#### Task to complete
Return every line from the records below in which the word "Import" is found.
*****
(* ===== verification/DaoPrecompile.v ===== *)
(** * precompiles/ucdao: the DAO from the EVM

    tx.go, types.go, approve.go, query.go, events.go and ucdao.go: the conversion to aHAQQ and the transfers of ownership for a contract
    that the origin has granted them to, the grants themselves and the query of an allowance.  A nil pointer that the code follows is
    [Panic].  The methods change balances of escrow accounts without an entry for the journal. *)

From S2P Require Import Prelude.
From S2P Require Import Sdk.
From S2P Require Import ClawbackAccount.
From S2P Require Import Keepers.
From S2P Require Import VestingMsg.
From S2P Require Import Ucdao.
From S2P Require Import UcdaoInvariant.
From S2P Require Import AccessList.
From S2P Require Import StateDB.
From S2P Require Import Precompile.
From S2P Require Import PrecompileAuthz.

Local Open Scope Z_scope.

(** [sdk.MsgTypeURL] *)
Definition ConvertToHaqqMsgURL : string := "/haqq.ucdao.v1.MsgConvertToHaqq".
Definition TransferOwnershipMsgURL : string := "/haqq.ucdao.v1.MsgTransferOwnership".
Definition TransferOwnershipWithAmountMsgURL : string := "/haqq.ucdao.v1.MsgTransferOwnershipWithAmount".
Definition dao_url (m : Msg) : string :=
  match m with
  | MFund _ => "/haqq.ucdao.v1.MsgFund"
  | MTransferOwnership _ => TransferOwnershipMsgURL
  | MTransferOwnershipWithRatio _ => "/haqq.ucdao.v1.MsgTransferOwnershipWithRatio"
  | MTransferOwnershipWithAmount _ => TransferOwnershipWithAmountMsgURL
  | MConvertToHaqq _ => ConvertToHaqqMsgURL
  end.

(** The authorizations of the module, or one of another type. *)
Inductive DaoAuthz := ConvertAuthz (a : ConvertToHaqqAuthorization) | TransferAuthz (a : TransferOwnershipAuthorization) | OtherAuthz (url : string).

(** [Authorization.MsgTypeURL], the key under which x/authz keeps a grant. *)
Definition authz_url (a : DaoAuthz) : string :=
  match a with ConvertAuthz _ => ConvertToHaqqMsgURL | TransferAuthz _ => TransferOwnershipWithAmountMsgURL | OtherAuthz url => url end.

Definition is_dao_authz (a : DaoAuthz) : bool := match a with OtherAuthz _ => false | _ => true end.

Definition ErrDecreaseAmountTooBig : err := ErrText "amount by which the allowance should be decreased is greater than the authorization limit".
Definition ErrInvalidArg : err := ErrText "invalid argument".
Definition ErrLengthMismatch : err := ErrText "denoms and amounts length mismatch".
Definition ErrNilAmount : err := ErrText "nil amount".
Definition ErrOriginNotOwner : err := ErrText "origin must be the owner".
Definition ErrInvalidType : err := ErrText "invalid type".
*****
#### Solution below
From S2P Require Import Prelude.
From S2P Require Import Sdk.
From S2P Require Import ClawbackAccount.
From S2P Require Import Keepers.
From S2P Require Import VestingMsg.
From S2P Require Import Ucdao.
From S2P Require Import UcdaoInvariant.
From S2P Require Import AccessList.
From S2P Require Import StateDB.
From S2P Require Import Precompile.
From S2P Require Import PrecompileAuthz.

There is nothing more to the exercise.